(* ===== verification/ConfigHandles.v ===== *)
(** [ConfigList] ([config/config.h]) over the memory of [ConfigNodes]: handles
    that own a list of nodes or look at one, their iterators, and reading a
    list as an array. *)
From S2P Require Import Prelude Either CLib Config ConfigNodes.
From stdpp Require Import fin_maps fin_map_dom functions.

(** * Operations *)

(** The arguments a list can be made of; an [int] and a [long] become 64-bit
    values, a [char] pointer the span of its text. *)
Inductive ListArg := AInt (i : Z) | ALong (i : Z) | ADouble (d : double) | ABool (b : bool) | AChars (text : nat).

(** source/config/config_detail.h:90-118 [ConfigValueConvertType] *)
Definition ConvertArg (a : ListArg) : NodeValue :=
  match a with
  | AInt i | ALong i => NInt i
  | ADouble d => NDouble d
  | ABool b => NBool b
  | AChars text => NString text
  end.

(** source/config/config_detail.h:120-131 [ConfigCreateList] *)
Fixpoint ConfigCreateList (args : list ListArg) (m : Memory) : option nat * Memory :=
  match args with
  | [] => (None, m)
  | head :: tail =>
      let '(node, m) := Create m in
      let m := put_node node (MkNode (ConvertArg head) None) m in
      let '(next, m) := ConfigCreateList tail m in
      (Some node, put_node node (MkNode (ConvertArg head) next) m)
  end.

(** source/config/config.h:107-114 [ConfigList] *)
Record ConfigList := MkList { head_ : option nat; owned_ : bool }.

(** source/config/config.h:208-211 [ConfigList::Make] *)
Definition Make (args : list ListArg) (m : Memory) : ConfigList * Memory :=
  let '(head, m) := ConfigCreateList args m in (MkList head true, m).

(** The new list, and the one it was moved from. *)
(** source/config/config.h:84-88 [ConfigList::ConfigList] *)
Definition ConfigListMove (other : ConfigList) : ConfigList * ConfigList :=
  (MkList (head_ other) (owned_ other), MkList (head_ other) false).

◆ **TASK DIRECTIONS**
Repeat the whole listing above exactly.

◆ **ANSWER TO THIS EXERCISE**
(* ===== verification/ConfigHandles.v ===== *)
(** [ConfigList] ([config/config.h]) over the memory of [ConfigNodes]: handles
    that own a list of nodes or look at one, their iterators, and reading a
    list as an array. *)
From S2P Require Import Prelude Either CLib Config ConfigNodes.
From stdpp Require Import fin_maps fin_map_dom functions.

(** * Operations *)

(** The arguments a list can be made of; an [int] and a [long] become 64-bit
    values, a [char] pointer the span of its text. *)
Inductive ListArg := AInt (i : Z) | ALong (i : Z) | ADouble (d : double) | ABool (b : bool) | AChars (text : nat).

(** source/config/config_detail.h:90-118 [ConfigValueConvertType] *)
Definition ConvertArg (a : ListArg) : NodeValue :=
  match a with
  | AInt i | ALong i => NInt i
  | ADouble d => NDouble d
  | ABool b => NBool b
  | AChars text => NString text
  end.

(** source/config/config_detail.h:120-131 [ConfigCreateList] *)
Fixpoint ConfigCreateList (args : list ListArg) (m : Memory) : option nat * Memory :=
  match args with
  | [] => (None, m)
  | head :: tail =>
      let '(node, m) := Create m in
      let m := put_node node (MkNode (ConvertArg head) None) m in
      let '(next, m) := ConfigCreateList tail m in
      (Some node, put_node node (MkNode (ConvertArg head) next) m)
  end.

(** source/config/config.h:107-114 [ConfigList] *)
Record ConfigList := MkList { head_ : option nat; owned_ : bool }.

(** source/config/config.h:208-211 [ConfigList::Make] *)
Definition Make (args : list ListArg) (m : Memory) : ConfigList * Memory :=
  let '(head, m) := ConfigCreateList args m in (MkList head true, m).

(** The new list, and the one it was moved from. *)
(** source/config/config.h:84-88 [ConfigList::ConfigList] *)
Definition ConfigListMove (other : ConfigList) : ConfigList * ConfigList :=
  (MkList (head_ other) (owned_ other), MkList (head_ other) false).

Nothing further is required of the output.